DESCRIPTION OF THE TASK: Search the records below for the word "DatabaseConnectionError" and show every line where it occurs.

DATA LISTING:
○ ○ ○ ○

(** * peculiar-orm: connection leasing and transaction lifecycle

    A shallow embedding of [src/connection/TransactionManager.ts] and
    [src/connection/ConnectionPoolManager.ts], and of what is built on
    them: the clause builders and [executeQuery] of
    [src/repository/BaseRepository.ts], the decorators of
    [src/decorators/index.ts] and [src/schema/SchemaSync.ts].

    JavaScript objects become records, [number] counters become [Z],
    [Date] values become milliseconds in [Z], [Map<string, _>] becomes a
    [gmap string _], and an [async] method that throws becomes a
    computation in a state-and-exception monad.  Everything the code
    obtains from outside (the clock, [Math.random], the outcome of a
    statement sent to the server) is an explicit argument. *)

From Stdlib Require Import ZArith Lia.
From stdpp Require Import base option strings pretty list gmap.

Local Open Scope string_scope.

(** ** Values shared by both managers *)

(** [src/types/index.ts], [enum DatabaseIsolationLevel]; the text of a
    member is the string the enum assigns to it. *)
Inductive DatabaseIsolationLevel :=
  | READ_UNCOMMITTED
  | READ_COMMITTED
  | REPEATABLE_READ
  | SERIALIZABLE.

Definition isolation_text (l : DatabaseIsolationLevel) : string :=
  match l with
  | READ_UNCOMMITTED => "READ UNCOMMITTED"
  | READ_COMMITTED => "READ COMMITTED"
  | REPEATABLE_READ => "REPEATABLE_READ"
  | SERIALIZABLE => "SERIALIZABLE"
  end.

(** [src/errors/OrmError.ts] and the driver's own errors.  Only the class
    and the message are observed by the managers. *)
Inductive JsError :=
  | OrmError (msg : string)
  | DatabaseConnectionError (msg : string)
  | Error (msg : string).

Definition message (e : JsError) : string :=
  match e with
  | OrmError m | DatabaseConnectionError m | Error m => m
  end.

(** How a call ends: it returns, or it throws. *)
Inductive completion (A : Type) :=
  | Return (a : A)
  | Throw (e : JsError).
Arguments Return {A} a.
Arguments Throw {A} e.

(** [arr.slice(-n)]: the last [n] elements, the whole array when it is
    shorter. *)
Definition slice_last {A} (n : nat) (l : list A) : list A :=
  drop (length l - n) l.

○ ○ ○ ○

ANSWER BOX:
  | DatabaseConnectionError (msg : string)
  | OrmError m | DatabaseConnectionError m | Error m => m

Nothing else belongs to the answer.